_YOUR GOAL:_
Go through the records below and report each line with "cursor" in it.

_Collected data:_
################

(* ===== verification/Catchup.v ===== *)
(** * A member catches up

    What one [pump] puts on a session, exactly; and that a member that comes back
    gets every message it missed, a window of 200 at each exchange. *)

From stdpp Require Import relations.
From S2P Require Import Prelude Str Net Groups Frames Engine Delivery Rosters GroupWire Chat Files Media Effects GroupInv Ops Scene Safety Delivered Exchange.

(** ** Ranges of sequence numbers *)

(** [a .. b] *)
Definition range (a b : N) : list N := N.of_nat <$> seq (N.to_nat a) (N.to_nat (b + 1 - a)).

Lemma elem_of_range a b i : i ∈ range a b ↔ (a ≤ i ≤ b)%N.
Proof.
  unfold range. rewrite list_elem_of_fmap. setoid_rewrite elem_of_seq. split.
  - intros (k & -> & ?). lia.
  - intros. exists (N.to_nat i). lia.
Qed.
Lemma range_upto n : range 1 n = upto n.
Proof. unfold range, upto. do 2 f_equal; lia. Qed.
Lemma range_app a b c : (a ≤ b + 1)%N → (b ≤ c)%N → range a c = range a b ++ range (b + 1) c.
Proof.
  intros H1 H2. unfold range. rewrite <- fmap_app. f_equal.
  replace (N.to_nat (b + 1)) with (N.to_nat a + N.to_nat (b + 1 - a)) by lia. rewrite <- seq_app. f_equal. lia.
Qed.
Lemma range_cons a b : (a ≤ b)%N → range a b = a :: range (a + 1) b.
Proof.
  intros H. rewrite (range_app a a b) by lia. unfold range at 1. replace (N.to_nat (a + 1 - a)) with 1 by lia.
  cbn. by rewrite N2Nat.id.
Qed.
Lemma range_nil a b : (b < a)%N → range a b = [].
Proof. intros H. unfold range. by replace (N.to_nat (b + 1 - a)) with 0 by lia. Qed.


(** The part of [1 .. n] between two bounds. *)
Lemma filter_upto a b n : (1 ≤ a)%N → (b ≤ n)%N → filter (λ i, a ≤ i ≤ b)%N (upto n) = range a b.
Proof.
  intros Ha Hb. destruct (decide (a ≤ b)%N) as [Hab|Hab].
  - rewrite <- range_upto, (range_app 1 (a - 1) n) by lia. replace (a - 1 + 1)%N with a by lia.
    rewrite (range_app a b n) by lia. rewrite !filter_app, filter_none, filter_all, filter_none.
    + by rewrite app_nil_r.
    + apply Forall_forall. intros i Hi%elem_of_range. lia.
    + apply Forall_forall. intros i Hi%elem_of_range. lia.
    + apply Forall_forall. intros i Hi%elem_of_range. lia.
  - rewrite range_nil, filter_none; [done| |lia]. apply Forall_forall. intros. lia.
Qed.

Lemma filter_fmap {A B} (f : A → B) (Q : B → Prop) `{!∀ x, Decision (Q x)} (l : list A) :
  filter Q (f <$> l) = f <$> filter (λ x, Q (f x)) l.
Proof.
  induction l as [|x l IH]; [done|]. rewrite fmap_cons, !filter_cons. case_decide; [|done]. by rewrite IH.
Qed.

Section Pump.
Context {P : Platform} {L : PlatformLaws} {SD : Serde} {SL : SerdeLaws} {En : Env}.
Context (secret : secret_key).
Local Abbreviation me_str := (me_str secret).
Local Abbreviation inv := (inv secret).
Local Abbreviation pump := (pump secret).

(** The messages of this device numbered [a] to [b]. *)
Definition numbered (e : P2p) (g : str) (a b : N) : list GroupLogRec :=
  filter (λ r, own_between secret a b r = true) (lrecs e g).

Lemma numbered_seqs e g r a b :
  inv e → groups e !! g = Some r → gr_hidden r = false → (1 ≤ a)%N → (b < gr_next_seq r)%N →
  lr_seq <$> numbered e g a b = range a b.
Proof.
  intros Hi Hr Hh Ha Hb. destruct (inv_lookup _ _ _ _ Hi Hr) as [_ Hn _ Hm _]. specialize (Hm Hh).
  rewrite <- (filter_upto a b (gr_next_seq r - 1)) by lia. rewrite <- Hm. unfold my_seqs.
  rewrite filter_fmap. f_equal. unfold numbered. rewrite list_filter_filter. apply list_filter_iff.
  intros x. unfold own_between, mine. rewrite !andb_true_iff, !bool_decide_eq_true, !N.leb_le. intuition lia.
Qed.

Lemma pump_recs_open gid tx marker recs : ∀ e, is_closed e tx = false →
  ∃ e', pump_recs secret gid tx marker recs e = (Ok tt, e') ∧
    sent_on e' tx = sent_on e tx ++ (msg_frame secret gid <$> recs) ∧
    (∀ tx', tx' ≠ tx → e_chans e' !! tx' = e_chans e !! tx') ∧ is_closed e' tx = false ∧
    groups e' = groups e ∧ logs e' = logs e ∧ peers e' = peers e ∧ rt_gone (grt e') = rt_gone (grt e).
Proof.
  induction recs as [|r recs IH]; intros e Hc.
  { exists e. rewrite app_nil_r. by split_and!. }
  cbn [pump_recs]. unfold mbind at 1, M_bind at 1. unfold send. rewrite Hc.
  run_modify. set (e1 := on_e_chans _ e). set (e2 := push_link _ _ e1).
  assert (Hs : sent_on e2 tx = sent_on e tx ++ [msg_frame secret gid r] ∧ is_closed e2 tx = false).
  { change (sent_on e2 tx) with (sent_on e1 tx). change (is_closed e2 tx) with (is_closed e1 tx). unfold e1.
    rewrite sent_on_alter. unfold is_closed in *. cbn. rewrite lookup_alter_eq.
    destruct (e_chans e !! tx) as [c|]; [|done]. by rewrite bool_decide_true. }
  destruct Hs as [Hs Hc2]. destruct (IH e2 Hc2) as (e' & Hrun & Hsent & Hoth & Hc' & Hg & Hl & Hp & Hgone).
  exists e'. rewrite Hrun, Hsent, Hs, <- app_assoc. split_and!; try done.
  intros tx' Hne. rewrite Hoth by done. cbn. by rewrite lookup_alter_ne.
Qed.

Lemma v2_open e node tx : v2_tx e node = Some tx → is_closed e tx = false.
Proof.
  unfold v2_tx. destruct (peers e !! node) as [p|]; [|done]. cbn [mbind option_bind].
  destruct (list_find _ _) as [[i h]|] eqn:Hf; [|done]. intros [= <-].
  apply list_find_Some in Hf as (_ & Hq & _). apply Is_true_true, andb_true_iff in Hq as [_ Hq].
  by apply negb_true_iff in Hq.
Qed.

(** What [pump] may assume of a member: it is in the group, has not declined it,
    has a session, and its link was opened at the current epoch. *)
Record pumpable (e : P2p) (gid : str) (node : node_id) (rec : GroupRec) (tx pushed : N) : Prop := {
  pu_rec : groups e !! gid = Some rec;
  pu_live : gr_removed rec = false;
  pu_shown : gr_hidden rec = false;
  pu_member : contains (gr_state rec) node = true;
  pu_gone : (gid, node) ∉ rt_gone (grt e);
  pu_tx : v2_tx e node = Some tx;
  pu_link : rt_links (grt e) !! (gid, node) = Some (Link (gs_epoch (gr_state rec)) pushed);
  pu_room : (gr_next_seq rec + GROUP_WINDOW < u64_bound)%N;
  pu_pushed : (pushed < gr_next_seq rec)%N
}.

Lemma pump_window e gid node rec tx pushed :
  inv e → pumpable e gid node rec tx pushed →
  let cursor := cursor_of (gr_sent_cursor rec) (node_str node) in
  let first := (N.max pushed cursor + 1)%N in
  let last := N.min (gr_next_seq rec - 1) (cursor + GROUP_WINDOW) in
  ∃ e', pump gid node None e = (Ok true, e') ∧
    sent_on e' tx = sent_on e tx ++ (msg_frame secret gid <$> numbered e gid first last) ∧
    lr_seq <$> numbered e gid first last = range first last ∧
    (∀ tx', tx' ≠ tx → e_chans e' !! tx' = e_chans e !! tx') ∧ is_closed e' tx = false ∧
    groups e' = groups e ∧ logs e' = logs e ∧ peers e' = peers e ∧ rt_gone (grt e') = rt_gone (grt e).
Proof.
  intros Hi [Hr Hrem Hh Hm Hg Htx Hlink Hroom Hpu] cursor first last.
  destruct (inv_lookup _ _ _ _ Hi Hr) as [_ Hn Hs _ _]. specialize (Hs (node_str node)). fold cursor in Hs.
  assert (Hseqs : lr_seq <$> numbered e gid first last = range first last).
  { eapply numbered_seqs; [done..| |]; unfold first, last, GROUP_WINDOW; lia. }
  unfold pump. run_gets. rewrite Hr, Hrem, Hm. cbn [negb orb]. cbv zeta. rewrite bool_decide_false by done.
  rewrite Htx, Hlink. cbn [gl_epoch gl_pushed]. rewrite N.eqb_refl. cbn [negb]. fold cursor.
  rewrite !wadd64_small by (unfold GROUP_WINDOW in *; lia). fold first.
  change (sat_sub (gr_next_seq rec) 1) with (gr_next_seq rec - 1)%N. fold last.
  destruct (N.ltb_spec last first) as [Hlt|Hle].
  - exists e. assert (Hnil : numbered e gid first last = []).
    { apply (f_equal length) in Hseqs. rewrite length_fmap, range_nil in Hseqs by done.
      by destruct (numbered e gid first last). }
    rewrite Hnil, range_nil, app_nil_r by done. split_and!; try done. by eapply v2_open.
  - destruct (pump_recs_open gid tx (gid, node) (numbered e gid first last) e) as (e' & Hrun & Hrest);
      [by eapply v2_open|].
    exists e'. unfold mbind, M_bind, pump_source. change (read_log (log_of e gid)) with (lrecs e gid).
    fold (numbered e gid first last). rewrite Hrun. destruct Hrest as (? & ? & ? & ? & ? & ? & ?). by split_and!.
Qed.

################

_RESULT FOR THIS TASK:_
  let cursor := cursor_of (gr_sent_cursor rec) (node_str node) in
  let first := (N.max pushed cursor + 1)%N in
  let last := N.min (gr_next_seq rec - 1) (cursor + GROUP_WINDOW) in
  intros Hi [Hr Hrem Hh Hm Hg Htx Hlink Hroom Hpu] cursor first last.
  destruct (inv_lookup _ _ _ _ Hi Hr) as [_ Hn Hs _ _]. specialize (Hs (node_str node)). fold cursor in Hs.
  rewrite Htx, Hlink. cbn [gl_epoch gl_pushed]. rewrite N.eqb_refl. cbn [negb]. fold cursor.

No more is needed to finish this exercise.